4-08 マイソール~コーチン

 デカン高原を南下するにつれ、大気が湿り気を帯びてきているのは確実だった。
 マイソールの町も昨夜の雨であちこちに水溜りができていた。だが雨のせいばかりではなく、空気中の湿度そのものが高い。自分の髪の毛を見れば分かる。普段から伸びるに任せたボサボサ頭なのだが、湿度が高いと空気中の水分を含んでどんどん膨らむ。

 今また南の空に雷雲が見える。薄墨を流したような色の巨大な積乱雲は群青色をした夕闇の空の大部分を侵食していた。中央付近で一度くびれ、更にその上からきのこ雲の如き勢いで天を目掛けて密度の濃い塊が吹き出していた。遠めに見ても、くびれの中から押し出されるように灰色の水蒸気がじわじわと押し出されていた。きのこ雲の付け根辺りからは、鋭い光が内部から何度も放出されていた。雲の表面を這うように伸びては消える稲妻が周囲の立体感を強調していた。ここからはあまりにも遠いせいなのか、それともバスを待つ人々のざわめきや発車を待つ大型バスのアイドリングの音でかき消されてしまうのか、雷鳴は僕の耳には届かなかった。

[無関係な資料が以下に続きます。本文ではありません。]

(* ===== verification/JobMetadata.v ===== *)
(** What a job-backed fulfillment records about its jobs, and the prepared
    operation it freezes before dispatch: the models
    [JobFulfillmentMetadata] and [PreparedJobOperation] of
    [compute_provisioning/job_fulfillment.py], which read a JSON object and
    forbid any other field, and their dumps. *)
From S2P Require Import Prelude PyNum PyValue.

Local Open Scope Z_scope.

Inductive Operation : Type := op_create | op_teardown.
#[export] Instance Operation_eq_dec : EqDecision Operation.
Proof. solve_decision. Defined.

Definition operation_value (o : Operation) : string :=
  match o with op_create => "create" | op_teardown => "teardown" end.

Definition parse_operation (s : string) : option Operation :=
  if bool_decide (s = "create"%string) then Some op_create
  else if bool_decide (s = "teardown"%string) then Some op_teardown else None.

(** ** Fields of a model *)

(** A required non-empty string. *)
Definition str_field (k : string) (d : dict) : option string :=
  match alist_get k d with
  | Some (VStr s) => if bool_decide (s = ""%string) then None else Some s
  | _ => None
  end.

(** An optional string: absent, null or a string; [allowed] is its own
    constraint. *)
Definition opt_field (k : string) (allowed : string → bool) (d : dict) : option (option string) :=
  match alist_get k d with
  | None | Some VNone => Some None
  | Some (VStr s) => if allowed s then Some (Some s) else None
  | Some _ => None
  end.

Definition only_fields (names : list string) (d : dict) : bool :=
  forallb (λ kv : string * value, bool_decide (kv.1 ∈ names)) d.

Definition opt_value (s : option string) : value :=
  match s with Some s => VStr s | None => VNone end.

(** ** [JobFulfillmentMetadata] *)

Record JobFulfillmentMetadata : Type := {
  jm_create_job_id : string;
  jm_teardown_job_id : option string;
  jm_current_job_id : string;
  jm_operation : Operation;
  jm_host_id : string;
  jm_executor_target : string;
}.

Definition metadata_fields : list string :=
  ["create_job_id"; "teardown_job_id"; "current_job_id"; "operation"; "host_id";
   "executor_target"].

(** [JobFulfillmentMetadata.model_validate(d)]; [None] is a validation error. *)
Definition validate_metadata (d : dict) : option JobFulfillmentMetadata :=
  if only_fields metadata_fields d then
    create ← str_field "create_job_id" d;
    teardown ← opt_field "teardown_job_id" (λ _, true) d;
    current ← str_field "current_job_id" d;
    operation ← str_field "operation" d ≫= parse_operation;
    host ← str_field "host_id" d;
    target ← str_field "executor_target" d;
    Some {| jm_create_job_id := create; jm_teardown_job_id := teardown;
            jm_current_job_id := current; jm_operation := operation; jm_host_id := host;
            jm_executor_target := target |}
  else None.

(** [metadata.model_dump(mode="json")]. *)
Definition dump_metadata (m : JobFulfillmentMetadata) : dict :=
  [("create_job_id"%string, VStr (jm_create_job_id m));
   ("teardown_job_id"%string, opt_value (jm_teardown_job_id m));
   ("current_job_id"%string, VStr (jm_current_job_id m));
   ("operation"%string, VStr (operation_value (jm_operation m)));
   ("host_id"%string, VStr (jm_host_id m));
   ("executor_target"%string, VStr (jm_executor_target m))].

Definition _metadata (d : dict) : result JobFulfillmentMetadata :=
  match validate_metadata d with
  | Some m => Ok m
  | None => Err (ProviderConfigInvalidError "invalid job fulfillment metadata")
  end.

Definition fulfillment_executor_target (d : dict) : result string :=
  jm_executor_target <$> _metadata d.

(** ** [PreparedJobOperation] *)

Record PreparedJobOperation : Type := {
  pj_capacity_reservation_id : string;
  pj_operation : Operation;
  pj_offering_mode : string;
  pj_action : string;
  pj_host_id : string;
  pj_executor_target : string;
  pj_parameters : dict;
  pj_create_job_id : option string;
}.

Definition operation_fields : list string :=
  ["capacity_reservation_id"; "operation"; "offering_mode"; "action"; "host_id";
   "executor_target"; "parameters"; "create_job_id"].

Definition validate_operation (v : value) : option PreparedJobOperation :=
  match v with
  | VDict d =>
      if only_fields operation_fields d then
        i ← str_field "capacity_reservation_id" d;
        operation ← str_field "operation" d ≫= parse_operation;
        mode ← str_field "offering_mode" d;
        action ← str_field "action" d;
        host ← str_field "host_id" d;
        target ← str_field "executor_target" d;
        parameters ← match alist_get "parameters" d with Some (VDict p) => Some p | _ => None end;
        create ← opt_field "create_job_id" (λ s, negb (bool_decide (s = ""%string))) d;
        Some {| pj_capacity_reservation_id := i; pj_operation := operation;
                pj_offering_mode := mode; pj_action := action; pj_host_id := host;
                pj_executor_target := target; pj_parameters := parameters;
                pj_create_job_id := create |}
      else None
  | _ => None
  end.

Definition dump_operation (p : PreparedJobOperation) : value :=
  VDict [("capacity_reservation_id"%string, VStr (pj_capacity_reservation_id p));
         ("operation"%string, VStr (operation_value (pj_operation p)));
         ("offering_mode"%string, VStr (pj_offering_mode p));
         ("action"%string, VStr (pj_action p));
         ("host_id"%string, VStr (pj_host_id p));
         ("executor_target"%string, VStr (pj_executor_target p));
         ("parameters"%string, VDict (pj_parameters p));
         ("create_job_id"%string, opt_value (pj_create_job_id p))].

(** The constructors' own constraints. *)
Definition valid_metadata (m : JobFulfillmentMetadata) : bool :=
  forallb (λ s, negb (bool_decide (s = ""%string)))
    [jm_create_job_id m; jm_current_job_id m; jm_host_id m; jm_executor_target m].

Definition valid_operation (p : PreparedJobOperation) : bool :=
  forallb (λ s, negb (bool_decide (s = ""%string)))
    [pj_capacity_reservation_id p; pj_offering_mode p; pj_action p; pj_host_id p;
     pj_executor_target p] &&
  negb (bool_decide (pj_create_job_id p = Some ""%string)).

(** ** Round trips *)

Lemma parse_operation_value o : parse_operation (operation_value o) = Some o.
Proof. by destruct o. Qed.

Lemma str_field_set k s d : alist_get k d = Some (VStr s) → s ≠ ""%string → str_field k d = Some s.
Proof. intros Hk Hs. unfold str_field. by rewrite Hk, bool_decide_eq_false_2. Qed.

Lemma validate_dump_metadata m : valid_metadata m = true → validate_metadata (dump_metadata m) = Some m.
Proof.
  unfold valid_metadata. simpl. rewrite !andb_true_iff, !negb_true_iff, !bool_decide_eq_false.
  intros (Hc & Hcur & Hh & Ht & _). destruct m as [c t cur o h x]. simpl in *.
  unfold validate_metadata. replace (only_fields _ _) with true by done.
  rewrite (str_field_set "create_job_id" c), (str_field_set "current_job_id" cur),
    (str_field_set "host_id" h), (str_field_set "executor_target" x) by done.
  rewrite (str_field_set "operation" (operation_value o)) by (done || by destruct o). simpl.
  rewrite parse_operation_value. by destruct t.
Qed.

Lemma validate_dump_operation p :
  valid_operation p = true → validate_operation (dump_operation p) = Some p.
Proof.
  unfold valid_operation. simpl. rewrite !andb_true_iff, !negb_true_iff, !bool_decide_eq_false.
  intros [(Hi & Hm & Ha & Hh & Ht & _) Hc]. destruct p as [i o m a h t ps c]. simpl in *.
  unfold validate_operation, dump_operation. cbv iota.
  rewrite (str_field_set "capacity_reservation_id" i), (str_field_set "offering_mode" m),
    (str_field_set "action" a), (str_field_set "host_id" h), (str_field_set "executor_target" t)
    by done.
  rewrite (str_field_set "operation" (operation_value o)) by (done || by destruct o). simpl.
  rewrite parse_operation_value. simpl. destruct c as [c|]; [|done]. unfold opt_field. simpl.
  by rewrite bool_decide_eq_false_2 by congruence.
Qed.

 僕の待っているコーチン行きの夜行ウルトラデラックスバス(期待できる名前だ)はまだ構内に到着してもいない。そろそろ着く時間なのだが。
 再び遠くの雷雲を眺める。暗青色の空は濃さを増していた。先刻まで見ていた時には留処(とめど)なく成長を続けるかに思われた雲は、しかし、稲光の間隔が次第に長くなり、威容を誇った姿も東の方へグニャリとだらしなく傾いていた。雲と空の境界が曖昧になっている。あれほどみっしりと結びつき強力な空中放電を引き起こす水蒸気もやがては拡散し、また別の場所で同じ事を繰り返す。
 人も同じだ。集まり、別れ、出会い、離れ、それの繰り返し。ならば、一生の間に果たして何度、雷電霹靂するような人に巡り会えるのだろうか。あの雲が再び別の場所で雷鳴を轟かせる確率とどちらが高いだろうか。
 何だかこんなことを考えるのは気持ちを暗く塞込ませるだけのような気がしてきたので、大人しくバスを待つことにした。
 3度、遠くの黒雲を見上げた。もう、全ては闇の中だった。